WHAT IS BEING ASKED:
Once you find the line containing "(** Two categories" in the data below, copy it and each following line exactly, up to and including the line containing "(** A recipient", and nothing else.

GIVEN DATA:
Lemma total_indicator x l (cs : list str) :
  NoDup cs -> nt_category x ∈ cs -> total ((fun c => (c, count_of (x :: l) c)) <$> cs) = 1 + total ((fun c => (c, count_of l c)) <$> cs).
Proof.
  intros N H. assert (forall cs, nt_category x ∉ cs -> total ((fun c => (c, count_of (x :: l) c)) <$> cs) = total ((fun c => (c, count_of l c)) <$> cs)) as H0.
  { clear. induction cs as [|c cs IH]; [done|]. intros [Hne Hn]%not_elem_of_cons. cbn [fmap list_fmap total foldr snd]. unfold total in IH. rewrite IH by done.
    rewrite count_cons. replace (str_eqb (nt_category x) c) with false; [done|]. symmetry. by apply str_eqb_neq. }
  induction cs as [|c cs IH]; [by apply elem_of_nil in H|]. apply NoDup_cons in N as [Hn N]. cbn [fmap list_fmap total foldr snd]. rewrite count_cons.
  destruct (str_eqb (nt_category x) c) eqn:E.
  - apply str_eqb_eq in E as E'. subst c. pose proof (H0 cs Hn) as H1. unfold total in H1. rewrite H1. lia.
  - apply str_eqb_neq in E. apply elem_of_cons in H as [?|H]; [done|]. pose proof (IH N H) as H1. unfold total in H1. rewrite H1. lia.
Qed.

(** Counting by category counts every row once. *)
Lemma total_counts l (cs : list str) :
  NoDup cs -> (forall n, n ∈ l -> nt_category n ∈ cs) -> total ((fun c => (c, count_of l c)) <$> cs) = Z.of_nat (length l).
Proof.
  intros N. induction l as [|x l IH]; intros H.
  - clear. induction cs as [|c cs IH]; [done|]. cbn in *. unfold total in IH. by rewrite IH.
  - rewrite total_indicator by (try done; apply H, list_elem_of_here). rewrite IH; [rewrite length_cons; lia|]. intros n Hn. by apply H, list_elem_of_further.
Qed.

Lemma find_count badge c (cs : list str) :
  match List.find (fun r => str_eqb (fst r) c) ((fun c => (c, count_of badge c)) <$> cs) with Some r => snd r | None => 0 end
  = if bool_decide (c ∈ cs) then count_of badge c else 0.
Proof.
  induction cs as [|x cs IH]; [done|]. cbn [fmap list_fmap List.find fst]. destruct (str_eqb x c) eqn:E.
  - apply str_eqb_eq in E as ->. rewrite bool_decide_true by apply list_elem_of_here. done.
  - rewrite IH. apply str_eqb_neq in E. replace (bool_decide (c ∈ x :: cs)) with (bool_decide (c ∈ cs)); [done|].
    apply bool_decide_ext. rewrite elem_of_cons. split; [by right|]. by intros [->|].
Qed.

(** What the unread filter of the list asks for. *)
Definition unread_query (limit : Z) : list_query := ListQuery [] (Some true) [] None false true None limit.

(** The badge counts the list: the number on the bell is the number of rows that the reader's list has
    under its unread filter, and the lines under the bell add up to it, one line for every category of
    the closed list. *)
Theorem badge_counts_the_list (user : uuid) (st : inbox) (limit : Z) :
  (forall n, n ∈ ib_notifications st -> is_category (nt_category n) = true) ->
  sm_unread (summary user st) = Z.of_nat (length (List.filter (push_filters user (unread_query limit) (ib_deliveries st)) (ib_notifications st)))
  /\ total (sm_by_category (summary user st)) = sm_unread (summary user st)
  /\ (sm_by_category (summary user st)).*1 = CATEGORIES.
Proof.
  intros Hc. set (badge := List.filter (on_the_badge user) (ib_notifications st)).
  assert (List.filter (push_filters user (unread_query limit) (ib_deliveries st)) (ib_notifications st) = badge) as ->.
  { apply List.filter_ext. intros n. unfold push_filters, on_the_badge, unread_query. cbn [lq_categories lq_unread lq_priorities lq_channel lq_include_archived lq_include_read lq_before forallb orb].
    rewrite !andb_true_r. by rewrite <- !andb_assoc, (andb_comm (is_unread n)). }
  assert (category_counts user st = (fun c => (c, count_of badge c)) <$> remove_dups (nt_category <$> badge)) as Erows by done.
  assert (total (category_counts user st) = Z.of_nat (length badge)) as Htotal.
  { rewrite Erows. apply total_counts; [apply NoDup_remove_dups|]. intros n Hn. apply elem_of_remove_dups. by apply list_elem_of_fmap_2. }
  split; [exact Htotal|]. split; [|unfold summary; cbn [sm_by_category]; rewrite <- list_fmap_compose; apply list_fmap_id].
  change (sm_unread (summary user st)) with (total (category_counts user st)). rewrite Htotal.
  replace (sm_by_category (summary user st)) with ((fun c => (c, count_of badge c)) <$> CATEGORIES).
  - apply total_counts; [apply (bool_decide_eq_true_1 _); vm_compute; reflexivity|]. intros n [Hn _]%elem_of_filter_bool. by apply elem_of_existsb_str, Hc.
  - unfold summary. cbn [sm_by_category]. rewrite Erows. apply list_fmap_ext. intros i c _. f_equal. rewrite find_count. case_bool_decide as Hin; [done|].
    unfold count_of. rewrite filter_none; [done|]. intros n Hn. apply str_eqb_neq. intros <-. apply Hin, elem_of_remove_dups. by apply list_elem_of_fmap_2.
Qed.
End Reader.

(** ** Pages, and the route that emits *)

Section Emitting.
Context `{J : JsonNumber}.

(** Two categories are asked for at once, and no row has both. *)
Theorem several_categories_list_nothing (user : uuid) (q : list_query) (st : inbox) (a b : str) :
  a ∈ lq_categories q -> b ∈ lq_categories q -> a <> b -> np_notifications (list_notifications user q st) = [].
Proof.
  intros Ha Hb Hne. unfold list_notifications. cbn [np_notifications]. rewrite filter_none; [by destruct (Z.to_nat _)|].
  intros n _. unfold push_filters. replace (forallb (fun c => str_eqb (nt_category n) c) (lq_categories q)) with false; [by rewrite !andb_false_r|].
  symmetry. apply not_true_iff_false. intros H. rewrite forallb_elem in H. pose proof (H a Ha) as <-%str_eqb_eq. by pose proof (H b Hb) as <-%str_eqb_eq.
Qed.

(** The cursor is an instant: rows that share the last one of a page are on no later page. *)
Theorem cursor_skips_equal_instants (user : uuid) (q : list_query) (st : inbox) (n : notification) (before : instant) :
  lq_before q = Some before -> n ∈ np_notifications (list_notifications user q st) -> nt_created_at n <> before.
Proof.
  intros Hb. unfold list_notifications. cbn [np_notifications]. intros Hn E.
  assert (n ∈ List.filter (push_filters user q (ib_deliveries st)) (ib_notifications st)) as [_ H]%elem_of_filter_bool.
  { apply elem_of_take in Hn as (i & Hn%list_elem_of_lookup_2 & _). apply elem_of_take in Hn as (j & Hn%list_elem_of_lookup_2 & _).
    by rewrite sort_by_perm in Hn. }
  unfold push_filters in H. apply andb_true_iff in H as [_ H]. rewrite Hb, E, Z.ltb_irrefl, Z.eqb_refl in H. cbn in H. apply N.ltb_lt in H. lia.
Qed.

(** A recipient who is named twice is refused, and the refusal names nobody. *)
Theorem repeated_recipient_is_refused nid did now sender organization (b : emit_body) (st : inbox) (known : uuid) :
  is_category (em_category b) = true -> match em_priority b with Some p => is_priority p = true | None => True end ->
  str_eqb (trim (em_title b)) [] = false -> within_emit_budget sender now st = true ->
  em_user_ids b = [known; known] -> ac_id <$> List.filter (fun a => (ac_id a =? known)%N) (ib_accounts st) = [known] ->
  emit nid did now sender organization b st = (Err (UnknownRecipient []), st).
Proof.
  intros Hc Hp Ht Hb Hu Ha. unfold emit. rewrite Hc, Ht, Hb, Hu. cbn [negb].
  replace (match em_priority b with Some p => negb (is_priority p) | None => false end) with false by (destruct (em_priority b); by rewrite ?Hp).
  assert (existing_users [known; known] st = [known]) as ->.
  { etrans; [|exact Ha]. unfold existing_users. f_equal. apply List.filter_ext. intros a. cbn [existsb]. by destruct (ac_id a =? known)%N. }
  cbn. by rewrite N.eqb_refl.
Qed.

Lemma record_with_deliveries_emits id fresh now organization sender n st st' outcome :
  record_with_deliveries id fresh now organization (Some sender) n st = (Ok outcome, st') ->
  emits_in_the_last_minute sender now st' = emits_in_the_last_minute sender now st + (if is_given outcome then 1 else 0).
Proof.
  unfold record_with_deliveries. destruct (build n) as [n'|] eqn:Eb; [|done]. apply build_ok in Eb as (-> & _ & _).
  destruct (insert_notification _ _ _ _ _ _) as [[[new|]|] st1] eqn:Ei; [|intros [= <- <-]|done].
  - apply insert_notification_ok in Ei as (-> & -> & _ & _). destruct (enqueue _ _ _ _ _ _) as [r l]. intros [= <- <-].
    unfold emits_in_the_last_minute. cbn [ib_notifications with_notifications with_delivery_rows]. rewrite List.filter_app, length_app.
    cbn [List.filter]. rewrite bool_decide_true by done. cbn [nt_created_at new_row]. rewrite (proj2 (Z.ltb_lt _ _)) by lia. cbn. lia.
  - revert Ei. unfold insert_notification. destruct (existsb _ _); [intros [= ->]; cbn [is_given]; lia|by destruct (negb _)].
Qed.

Lemma record_many_emits nid did k now organization sender drafts report st st' r :
  record_many_with_deliveries nid did k now organization (Some sender) drafts report st = (Ok r, st') ->
  emits_in_the_last_minute sender now st' = emits_in_the_last_minute sender now st + (Z.of_nat (br_created r) - Z.of_nat (br_created report))
  /\ (br_created r + br_deduped r = br_created report + br_deduped report + length drafts)%nat.
Proof.
  revert k report st. induction drafts as [|n drafts IH]; intros k report st; cbn [record_many_with_deliveries].
  - intros [= <- <-]. cbn. lia.
  - destruct (record_with_deliveries _ _ _ _ _ _ _) as [[outcome|] st1] eqn:E; [|done]. intros H. apply IH in H as [H1 H2].
    apply record_with_deliveries_emits in E. rewrite H1, E, length_cons. destruct outcome as [[? ?]|]; cbn [add_recorded br_created br_deduped is_given] in *; lia.
Qed.
(** Generated ids are new. *)
Definition unused (id : uuid) (fresh : str -> uuid) (l : list delivery_row) : bool :=
  forallb (fun d => negb (dv_notification_id d =? id)%N) l
  && bool_decide (NoDup (fresh <$> CHANNELS)) && forallb (fun ch => negb (existsb (fun d => (dv_id d =? fresh ch)%N) l)) CHANNELS.
Definition with_inbox (i : inbox) (st : outbox) : outbox := Outbox i (ob_channels st) (ob_endpoints st) (ob_subscriptions st).
(** An answer comes from any runner, for a job of any claim, however old. *)
Definition outbox_step (st : outbox) (e : outbox_event) : outbox :=
  match e with
  | NotReady now lease => snd (settle_not_ready now lease st)
  | Claimed now batch lease locked => snd (claim_due now batch lease locked st)
  | Answered cfg now job o => answer cfg now job o st
  | Untransported cfg now job => mark_retry (dj_id job) None NO_TRANSPORT (next_attempt cfg now (dj_attempts job)) st
  | Retried now id => snd (retry_delivery now id st)
  | Swept now => snd (prune_deliveries now st)
  | Recorded id fresh now organization by_ n =>
      if unused id fresh (rows_of st) then with_inbox (snd (record_with_deliveries id fresh now organization by_ n (ob_inbox st))) st else st
  | Changed user now c => with_inbox (apply_change user now c (ob_inbox st)) st
  end.
Definition outbox_steps (st : outbox) (es : list outbox_event) : outbox := foldl outbox_step st es.
Lemma observe_opens id at_ now report h :
  existsb (open_of (sr_service report)) (hl_incidents h) = false -> shown report ∈ [s!"degraded"; s!"down"] ->
  sight h (Sighting id at_ now report) = with_incidents (hl_incidents h ++ [outage_row h (Sighting id at_ now report)]) h.
Proof.
  intros Hn Hb. destruct (bad_words _ Hb) as [E1 E2]. unfold sight, observe, detect. cbn [sg_id sg_at sg_now sg_report].
  rewrite (proj2 (open_incident_none _ _) Hn). change (canonical_state (sr_state report)) with (shown report).
  change (canonical_state (default s!"healthy" (in_to_state <$> None))) with s!"healthy".
  unfold is_event. cbn [tn_from_state tn_to_state]. rewrite E2.
  assert (str_eqb s!"healthy" (shown report) = false) as -> by (apply str_eqb_neq; intros E; rewrite <- E in E1; done).
  cbn [negb andb]. unfold apply_transition, is_recovery. cbn [tn_to_state tn_from_state tn_service]. rewrite E1. cbn [andb].
  unfold insert_incident. cbn [in_to_state in_suppressed in_service]. rewrite E1. cbn [orb].
  assert (existsb (fun x => open_of (sr_service report) x && negb (in_suppressed x)) (hl_incidents h) = false) as ->.
  { apply existsb_none. intros x Hx. by rewrite (proj1 (existsb_none _ _) Hn x Hx). }
  by rewrite andb_false_r.
Qed.
Lemma observe_same id at_ now report i h :
  open_incident (sr_service report) h = Some i -> shown report = in_to_state i \/ shown report = s!"unknown" -> sight h (Sighting id at_ now report) = h.
Proof.
  intros Hi Hs. unfold sight, observe, detect. cbn [sg_id sg_at sg_now sg_report]. rewrite Hi.
  change (default s!"healthy" (in_to_state <$> Some i)) with (in_to_state i). change (canonical_state (sr_state report)) with (shown report).
  unfold is_event. cbn [tn_from_state tn_to_state]. destruct Hs as [Hs | ->]; [|by rewrite andb_false_r].
  rewrite <- Hs. unfold shown at 1. rewrite canonical_idem. change (canonical_state (sr_state report)) with (shown report). by rewrite str_eqb_refl.
Qed.
Lemma observe_recovers id at_ now report l i h :
  existsb (open_of (sr_service report)) l = false -> hl_incidents h = l ++ [i] -> open_of (sr_service report) i = true ->
  in_to_state i ∈ [s!"degraded"; s!"down"] -> shown report = s!"healthy" ->
  hl_incidents (sight h (Sighting id at_ now report)) = l ++ [set_resolved now i].
Proof.
  intros Hl Hh Hi Hb Hs. unfold sight, observe, detect. cbn [sg_id sg_at sg_now sg_report]. rewrite (open_incident_one _ _ _ _ Hl Hh Hi).
  change (default s!"healthy" (in_to_state <$> Some i)) with (in_to_state i). change (canonical_state (sr_state report)) with (shown report). rewrite Hs.
  assert (canonical_state (in_to_state i) = in_to_state i /\ (0 <? rank (in_to_state i)) = true) as [-> Hr] by (by apply list_elem_of_In in Hb as [<- | [<- | []]]).
  destruct (bad_words _ Hb) as [E1 E2]. unfold is_event. cbn [tn_from_state tn_to_state]. rewrite E1. change (str_eqb s!"healthy" s!"unknown") with false. cbn [negb andb].
  unfold apply_transition, is_recovery. cbn [tn_to_state tn_from_state tn_service]. change (rank s!"healthy") with 0. rewrite Hr. change (str_eqb s!"healthy" s!"healthy") with true. cbn [andb].
  change (hl_incidents (with_incidents (update_where (open_of (sr_service report)) (set_resolved now) (hl_incidents h)) h) = l ++ [set_resolved now i]).
  cbn [with_incidents hl_incidents]. rewrite Hh. unfold update_where. rewrite fmap_app. cbn. rewrite Hi. f_equal.
  rewrite <- (list_fmap_id l) at 2. apply list_fmap_ext. intros k x Hx. cbn. by rewrite (proj1 (existsb_none _ _) Hl x (list_elem_of_lookup_2 _ _ _ Hx)).
Qed.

TASK SOLUTION:
(** Two categories are asked for at once, and no row has both. *)
Theorem several_categories_list_nothing (user : uuid) (q : list_query) (st : inbox) (a b : str) :
  a ∈ lq_categories q -> b ∈ lq_categories q -> a <> b -> np_notifications (list_notifications user q st) = [].
Proof.
  intros Ha Hb Hne. unfold list_notifications. cbn [np_notifications]. rewrite filter_none; [by destruct (Z.to_nat _)|].
  intros n _. unfold push_filters. replace (forallb (fun c => str_eqb (nt_category n) c) (lq_categories q)) with false; [by rewrite !andb_false_r|].
  symmetry. apply not_true_iff_false. intros H. rewrite forallb_elem in H. pose proof (H a Ha) as <-%str_eqb_eq. by pose proof (H b Hb) as <-%str_eqb_eq.
Qed.

(** The cursor is an instant: rows that share the last one of a page are on no later page. *)
Theorem cursor_skips_equal_instants (user : uuid) (q : list_query) (st : inbox) (n : notification) (before : instant) :
  lq_before q = Some before -> n ∈ np_notifications (list_notifications user q st) -> nt_created_at n <> before.
Proof.
  intros Hb. unfold list_notifications. cbn [np_notifications]. intros Hn E.
  assert (n ∈ List.filter (push_filters user q (ib_deliveries st)) (ib_notifications st)) as [_ H]%elem_of_filter_bool.
  { apply elem_of_take in Hn as (i & Hn%list_elem_of_lookup_2 & _). apply elem_of_take in Hn as (j & Hn%list_elem_of_lookup_2 & _).
    by rewrite sort_by_perm in Hn. }
  unfold push_filters in H. apply andb_true_iff in H as [_ H]. rewrite Hb, E, Z.ltb_irrefl, Z.eqb_refl in H. cbn in H. apply N.ltb_lt in H. lia.
Qed.

(** A recipient who is named twice is refused, and the refusal names nobody. *)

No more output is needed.